PT027 is based on beta agonist albuterol and corticosteroid budesonide – two well-established therapies – combined into a fixed-dose inhaler that can be used as rescue medication when a patient with asthma is in the throes of an attack.

The FDA’s Pulmonary-Allergy Drugs Advisory Committee (PADAC) voted by 16 to one that PT027 should be approved for use in adults.

However, for adolescents aged 12 to 17 the panel voted by nine to eight that the data AZ submitted in support of the drug does not support approval. For younger children, the vote was 16 to one against, mainly on the grounds that there were too few patients in these age brackets in AZ’s clinical trials to give a meaningful view of efficacy.

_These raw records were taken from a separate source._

(** * btowntickets.utils: loaders and the null profiler

    A shallow embedding of [src/btowntickets/utils.py].  The module is a
    thin layer over the pandas API, so the development has two parts:

    - [Float64] and [Pandas]: the fragment of the library the module
      calls ([read_csv], [read_parquet], [DataFrame.isna], [sum],
      [to_frame], [reset_index], [rename], [__getitem__], [__truediv__],
      [__setitem__], [len]) over an explicit object store, because the
      last statement of [profile_nulls] mutates a frame in place;
    - [utils]: the classes and the function of the source file, statement
      by statement, on top of that fragment. *)

From Stdlib Require Import ZArith QArith Qabs Lia Ascii String Sorted.
From Stdlib Require Import Floats.SpecFloat.
From stdpp Require Import gmap strings pretty list fin_maps.

Local Open Scope Z_scope.

(** ** IEEE-754 binary64, as numpy's [float64] *)

Module Float64.

Definition prec : Z := 53.
Definition emax : Z := 1024.

(** [float(z)]: conversion of an integer, rounding to nearest even. *)
Definition of_int (z : Z) : spec_float := binary_normalize prec emax z 0 false.

Definition div (x y : spec_float) : spec_float := SFdiv prec emax x y.

Definition is_nan (x : spec_float) : bool :=
  match x with S754_nan => true | _ => false end.

(** The rational a float denotes; none for the infinities and not-a-number. *)
Definition to_Q (x : spec_float) : option Q :=
  match x with
  | S754_zero _ => Some (0 # 1)%Q
  | S754_finite s m e =>
      let n := if s then Zneg m else Zpos m in
      Some (match e with
            | Zneg k => Qmake n (2 ^ k)
            | _ => Qmake (n * 2 ^ e) 1
            end)
  | _ => None
  end.

End Float64.

(** Two's complement wrap-around of numpy's [int64]. *)
Definition wrap64 (z : Z) : Z := (z + 2 ^ 63) mod 2 ^ 64 - 2 ^ 63.

(** ** The pandas fragment *)

Module Pandas.

(** *** Values, labels, dtypes *)

(** A cell of a table.  [NA] stands for every missing-value marker of the
    library ([pd.NA], [None], [NaT], and the [NaN] that fills missing cells of
    object and categorical columns); a [float64] not-a-number is a [VFloat]. *)
Inductive scalar : Type :=
| NA
| VBool (b : bool)
| VInt (z : Z)
| VFloat (f : spec_float)
| VStr (s : string)
| VTime (ns : Z).


(** Axis labels: text, or the integer [0] that [Series.to_frame] gives an
    unnamed series. *)
Inductive label : Type :=
| LStr (s : string)
| LInt (z : Z).

#[global] Instance label_eq_dec : EqDecision label.
Proof. solve_decision. Defined.

Definition scalar_of_label (l : label) : scalar :=
  match l with
  | LStr s => VStr s
  | LInt z => VInt z
  end.

Inductive dtype : Type :=
| dt_bool
| dt_int64
| dt_float64
| dt_object
| dt_datetime64
| dt_Int64                              (* nullable extension integer *)
| dt_Float64                            (* nullable extension float *)
| dt_category (categories : list string).

#[global] Instance dtype_eq_dec : EqDecision dtype.
Proof. solve_decision. Defined.

(** The nullable extension dtypes keep a mask beside the values. *)
Definition masked (t : dtype) : bool :=
  match t with
  | dt_Int64 | dt_Float64 => true
  | _ => false
  end.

The FDA is due to deliver a decision on the marketing application in the first half of next year, with AZ going after a broad label that would include all patients aged four and over.

One of the investigators in the PT027 programme, Bradley Chapps of the Capital Allergy & Respiratory Disease Centre in Sacramento, US, said that PT027 could “transform the current rescue treatment approach”, if approved.

“Millions of people with asthma rely on their albuterol rescue inhaler to alleviate acute symptoms, but this does not treat the underlying inflammation, leaving patients at risk of severe asthma exacerbations, regardless of their disease severity or level of control,” he added.

AZ is developing PT027 with UK partner Avillion under the terms of an agreement first signed in 2018. The two companies reported earlier this year that the fix-dose combination demonstrated a statistically significant reduction in the risk of a severe exacerbation versus albuterol rescue alone in patients with moderate to severe asthma in the MANDALA trial.

Results showed that PT027 at the 180mcg albuterol/160mcg budesonide dose reduced the risk of a severe exacerbation by 27% in adults and adolescents. Similarly, participants receiving the lower budesonide dose (180mcg albuterol/80mcg budesonide) saw a 17% reduction in the risk of severe exacerbation compared to albuterol rescue.

AZ and Avillion ran two other phase 3 trials – DENALI and TYREE – in support of the FDA filing, with the Katter also showing that PT027 led to improved lung function compared to either albuterol or budesonide used alone in patients with mild to moderate asthma.

Earlier this year, analysts at Jefferies predicted that the drug could reach $500 million in peak sales if approved, with the label sought.